# Work to complete
Go through the records below and copy out every line holding "verification".

# Data to process
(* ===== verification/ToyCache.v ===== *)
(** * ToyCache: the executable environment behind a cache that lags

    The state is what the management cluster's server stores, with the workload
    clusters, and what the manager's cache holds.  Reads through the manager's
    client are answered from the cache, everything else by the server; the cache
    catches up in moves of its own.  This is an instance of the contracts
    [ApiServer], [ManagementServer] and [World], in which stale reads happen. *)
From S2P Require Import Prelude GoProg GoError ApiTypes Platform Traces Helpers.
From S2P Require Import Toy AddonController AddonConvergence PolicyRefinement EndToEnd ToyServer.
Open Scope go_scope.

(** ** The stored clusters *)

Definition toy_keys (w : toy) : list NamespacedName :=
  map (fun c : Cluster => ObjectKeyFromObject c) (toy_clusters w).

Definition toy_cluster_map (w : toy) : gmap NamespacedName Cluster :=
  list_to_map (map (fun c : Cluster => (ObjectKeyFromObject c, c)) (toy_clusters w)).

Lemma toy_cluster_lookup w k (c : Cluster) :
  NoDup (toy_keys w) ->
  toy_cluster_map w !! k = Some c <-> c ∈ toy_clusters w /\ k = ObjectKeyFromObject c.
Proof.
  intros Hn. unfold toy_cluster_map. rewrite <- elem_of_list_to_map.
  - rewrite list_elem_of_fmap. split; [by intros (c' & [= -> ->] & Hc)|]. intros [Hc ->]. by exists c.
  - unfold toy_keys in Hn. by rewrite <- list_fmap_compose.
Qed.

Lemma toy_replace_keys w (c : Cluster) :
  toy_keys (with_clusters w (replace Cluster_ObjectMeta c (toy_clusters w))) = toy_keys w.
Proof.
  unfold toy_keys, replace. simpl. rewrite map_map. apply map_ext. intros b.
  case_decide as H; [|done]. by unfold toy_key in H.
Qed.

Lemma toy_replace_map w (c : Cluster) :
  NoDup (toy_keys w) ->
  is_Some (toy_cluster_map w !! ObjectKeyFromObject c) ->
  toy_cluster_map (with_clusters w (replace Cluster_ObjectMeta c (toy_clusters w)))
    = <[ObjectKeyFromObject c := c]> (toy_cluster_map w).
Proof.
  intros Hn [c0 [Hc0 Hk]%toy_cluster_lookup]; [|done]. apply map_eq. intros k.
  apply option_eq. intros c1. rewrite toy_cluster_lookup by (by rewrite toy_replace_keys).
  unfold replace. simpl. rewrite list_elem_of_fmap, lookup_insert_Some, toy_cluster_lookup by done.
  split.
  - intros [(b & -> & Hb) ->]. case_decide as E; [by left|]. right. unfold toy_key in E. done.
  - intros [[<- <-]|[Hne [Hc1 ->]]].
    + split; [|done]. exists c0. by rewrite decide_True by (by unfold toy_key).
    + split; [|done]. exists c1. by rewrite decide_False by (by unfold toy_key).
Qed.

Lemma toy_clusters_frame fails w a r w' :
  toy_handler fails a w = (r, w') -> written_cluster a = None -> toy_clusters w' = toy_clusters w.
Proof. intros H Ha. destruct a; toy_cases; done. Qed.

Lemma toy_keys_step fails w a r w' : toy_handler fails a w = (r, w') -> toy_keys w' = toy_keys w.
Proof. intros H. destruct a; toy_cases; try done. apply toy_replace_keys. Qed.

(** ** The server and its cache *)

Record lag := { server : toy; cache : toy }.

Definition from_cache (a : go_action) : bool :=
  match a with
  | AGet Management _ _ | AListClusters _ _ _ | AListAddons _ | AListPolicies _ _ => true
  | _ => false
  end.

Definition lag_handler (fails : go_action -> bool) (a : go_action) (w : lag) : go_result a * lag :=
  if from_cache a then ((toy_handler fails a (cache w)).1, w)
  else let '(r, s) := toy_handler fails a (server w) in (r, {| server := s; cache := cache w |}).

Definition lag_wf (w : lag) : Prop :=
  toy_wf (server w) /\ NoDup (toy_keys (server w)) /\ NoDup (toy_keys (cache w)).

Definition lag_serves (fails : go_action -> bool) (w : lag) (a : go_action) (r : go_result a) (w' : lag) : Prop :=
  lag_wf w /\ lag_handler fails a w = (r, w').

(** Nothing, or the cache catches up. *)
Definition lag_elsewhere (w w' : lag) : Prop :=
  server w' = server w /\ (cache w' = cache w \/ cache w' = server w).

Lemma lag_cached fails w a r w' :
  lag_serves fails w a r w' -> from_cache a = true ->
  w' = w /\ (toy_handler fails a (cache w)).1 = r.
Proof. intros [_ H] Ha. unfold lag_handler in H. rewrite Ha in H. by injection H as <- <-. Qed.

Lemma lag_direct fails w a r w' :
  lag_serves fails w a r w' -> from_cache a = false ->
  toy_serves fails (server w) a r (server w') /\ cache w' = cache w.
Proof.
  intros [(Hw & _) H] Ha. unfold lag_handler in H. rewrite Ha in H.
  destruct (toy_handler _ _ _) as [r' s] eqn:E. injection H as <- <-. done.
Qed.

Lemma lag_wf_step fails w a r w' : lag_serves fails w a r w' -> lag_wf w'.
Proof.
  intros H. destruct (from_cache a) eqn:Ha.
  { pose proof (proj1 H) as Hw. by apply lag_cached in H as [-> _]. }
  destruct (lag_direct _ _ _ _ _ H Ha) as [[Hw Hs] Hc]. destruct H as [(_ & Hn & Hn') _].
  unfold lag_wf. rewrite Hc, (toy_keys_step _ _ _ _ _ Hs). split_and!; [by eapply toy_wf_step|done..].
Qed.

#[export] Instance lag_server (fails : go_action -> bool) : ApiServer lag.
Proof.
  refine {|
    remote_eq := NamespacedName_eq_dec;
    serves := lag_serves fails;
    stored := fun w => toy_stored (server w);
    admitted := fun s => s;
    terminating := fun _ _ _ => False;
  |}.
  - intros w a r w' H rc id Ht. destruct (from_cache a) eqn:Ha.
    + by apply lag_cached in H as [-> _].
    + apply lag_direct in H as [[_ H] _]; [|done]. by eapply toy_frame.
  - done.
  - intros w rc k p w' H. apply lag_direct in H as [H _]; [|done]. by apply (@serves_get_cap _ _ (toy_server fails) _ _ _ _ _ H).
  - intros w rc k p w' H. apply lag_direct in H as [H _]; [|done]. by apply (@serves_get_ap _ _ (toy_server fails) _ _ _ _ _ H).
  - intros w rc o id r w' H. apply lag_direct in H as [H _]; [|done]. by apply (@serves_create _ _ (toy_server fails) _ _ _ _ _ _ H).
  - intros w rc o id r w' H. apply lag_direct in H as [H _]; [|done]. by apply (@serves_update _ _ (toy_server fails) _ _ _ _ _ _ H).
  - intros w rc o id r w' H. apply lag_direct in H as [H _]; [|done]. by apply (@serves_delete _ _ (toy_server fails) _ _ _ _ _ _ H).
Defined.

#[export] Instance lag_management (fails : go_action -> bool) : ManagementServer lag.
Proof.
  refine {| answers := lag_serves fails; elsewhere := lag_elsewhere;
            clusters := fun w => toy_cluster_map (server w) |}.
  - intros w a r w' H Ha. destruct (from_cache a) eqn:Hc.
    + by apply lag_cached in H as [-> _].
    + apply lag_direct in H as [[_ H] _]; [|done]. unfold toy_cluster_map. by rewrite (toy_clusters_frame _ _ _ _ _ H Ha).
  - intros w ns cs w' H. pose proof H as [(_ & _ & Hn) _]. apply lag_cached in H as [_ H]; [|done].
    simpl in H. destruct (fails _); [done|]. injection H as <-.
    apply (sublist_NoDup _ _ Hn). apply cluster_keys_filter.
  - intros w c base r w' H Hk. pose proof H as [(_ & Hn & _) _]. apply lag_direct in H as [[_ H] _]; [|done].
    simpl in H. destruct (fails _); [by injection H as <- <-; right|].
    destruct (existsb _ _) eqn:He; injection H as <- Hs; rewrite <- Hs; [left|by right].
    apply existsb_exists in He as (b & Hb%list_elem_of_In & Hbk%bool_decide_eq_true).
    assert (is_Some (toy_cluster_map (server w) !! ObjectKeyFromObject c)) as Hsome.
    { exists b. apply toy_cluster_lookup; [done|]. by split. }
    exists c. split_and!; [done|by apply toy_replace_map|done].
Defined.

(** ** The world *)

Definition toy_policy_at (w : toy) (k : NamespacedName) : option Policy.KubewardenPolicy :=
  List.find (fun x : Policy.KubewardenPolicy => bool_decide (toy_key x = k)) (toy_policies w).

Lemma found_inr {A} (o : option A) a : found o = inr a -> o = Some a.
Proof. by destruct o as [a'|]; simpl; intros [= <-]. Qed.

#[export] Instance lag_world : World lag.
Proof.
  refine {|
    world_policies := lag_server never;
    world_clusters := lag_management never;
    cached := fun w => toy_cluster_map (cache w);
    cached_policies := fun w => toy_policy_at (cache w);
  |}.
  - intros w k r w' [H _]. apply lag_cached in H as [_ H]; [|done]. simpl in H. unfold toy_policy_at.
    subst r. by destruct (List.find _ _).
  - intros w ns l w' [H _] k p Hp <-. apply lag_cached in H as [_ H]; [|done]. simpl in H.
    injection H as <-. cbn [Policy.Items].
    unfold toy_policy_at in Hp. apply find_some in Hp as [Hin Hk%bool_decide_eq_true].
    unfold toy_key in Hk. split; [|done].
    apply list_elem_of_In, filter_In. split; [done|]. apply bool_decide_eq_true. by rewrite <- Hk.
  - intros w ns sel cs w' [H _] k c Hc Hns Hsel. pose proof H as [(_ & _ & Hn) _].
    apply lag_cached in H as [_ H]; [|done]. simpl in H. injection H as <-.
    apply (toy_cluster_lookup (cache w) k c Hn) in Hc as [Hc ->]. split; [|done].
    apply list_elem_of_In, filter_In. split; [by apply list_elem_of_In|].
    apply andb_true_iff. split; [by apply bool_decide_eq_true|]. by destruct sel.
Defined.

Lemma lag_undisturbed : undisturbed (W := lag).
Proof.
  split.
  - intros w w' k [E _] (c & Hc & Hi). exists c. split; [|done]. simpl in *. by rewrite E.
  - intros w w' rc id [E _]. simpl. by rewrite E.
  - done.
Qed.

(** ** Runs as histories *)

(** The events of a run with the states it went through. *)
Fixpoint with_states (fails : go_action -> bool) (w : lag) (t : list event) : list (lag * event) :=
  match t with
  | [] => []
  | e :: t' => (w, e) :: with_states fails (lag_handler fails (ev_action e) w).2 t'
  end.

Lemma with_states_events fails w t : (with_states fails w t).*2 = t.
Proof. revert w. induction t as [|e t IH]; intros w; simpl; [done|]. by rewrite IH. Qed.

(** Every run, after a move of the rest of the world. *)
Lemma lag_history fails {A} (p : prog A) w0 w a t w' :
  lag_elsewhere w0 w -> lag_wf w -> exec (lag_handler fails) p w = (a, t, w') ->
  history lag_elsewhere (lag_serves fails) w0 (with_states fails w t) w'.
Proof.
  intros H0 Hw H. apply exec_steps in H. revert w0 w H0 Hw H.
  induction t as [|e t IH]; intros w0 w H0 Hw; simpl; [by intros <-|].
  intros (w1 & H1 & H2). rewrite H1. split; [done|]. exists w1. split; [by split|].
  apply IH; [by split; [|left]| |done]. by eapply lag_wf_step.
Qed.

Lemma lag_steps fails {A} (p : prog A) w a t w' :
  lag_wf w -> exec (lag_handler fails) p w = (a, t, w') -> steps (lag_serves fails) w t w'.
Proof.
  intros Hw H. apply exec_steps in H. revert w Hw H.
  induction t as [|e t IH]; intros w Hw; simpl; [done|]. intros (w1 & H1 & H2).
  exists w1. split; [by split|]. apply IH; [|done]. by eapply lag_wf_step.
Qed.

---

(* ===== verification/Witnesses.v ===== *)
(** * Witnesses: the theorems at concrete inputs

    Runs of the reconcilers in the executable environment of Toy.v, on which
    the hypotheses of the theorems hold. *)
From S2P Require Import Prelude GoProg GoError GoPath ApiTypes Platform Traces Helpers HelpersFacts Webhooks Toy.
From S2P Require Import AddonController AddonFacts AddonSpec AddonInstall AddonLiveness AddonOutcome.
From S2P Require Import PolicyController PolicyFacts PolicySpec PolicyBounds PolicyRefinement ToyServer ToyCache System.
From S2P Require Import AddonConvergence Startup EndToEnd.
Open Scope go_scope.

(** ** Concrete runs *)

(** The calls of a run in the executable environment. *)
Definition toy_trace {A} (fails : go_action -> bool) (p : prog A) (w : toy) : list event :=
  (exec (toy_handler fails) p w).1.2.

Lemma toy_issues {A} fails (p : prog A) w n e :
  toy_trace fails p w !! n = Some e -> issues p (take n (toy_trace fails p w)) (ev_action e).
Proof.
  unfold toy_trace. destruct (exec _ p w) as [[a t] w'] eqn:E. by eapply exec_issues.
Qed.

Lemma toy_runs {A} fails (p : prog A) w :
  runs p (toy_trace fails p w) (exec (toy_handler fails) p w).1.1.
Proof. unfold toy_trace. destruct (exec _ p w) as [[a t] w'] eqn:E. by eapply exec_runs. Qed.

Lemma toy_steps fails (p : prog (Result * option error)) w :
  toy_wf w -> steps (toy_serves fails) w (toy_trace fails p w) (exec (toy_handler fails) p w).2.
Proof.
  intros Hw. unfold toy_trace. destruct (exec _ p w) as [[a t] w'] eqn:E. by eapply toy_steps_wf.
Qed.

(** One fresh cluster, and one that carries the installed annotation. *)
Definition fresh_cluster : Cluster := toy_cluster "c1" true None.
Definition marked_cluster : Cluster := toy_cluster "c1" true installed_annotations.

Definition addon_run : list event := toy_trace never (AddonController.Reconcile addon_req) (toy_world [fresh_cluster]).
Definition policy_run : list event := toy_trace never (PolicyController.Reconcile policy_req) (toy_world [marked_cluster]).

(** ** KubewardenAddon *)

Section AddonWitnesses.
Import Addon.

# Problem solution
(* ===== verification/ToyCache.v ===== *)
(* ===== verification/Witnesses.v ===== *)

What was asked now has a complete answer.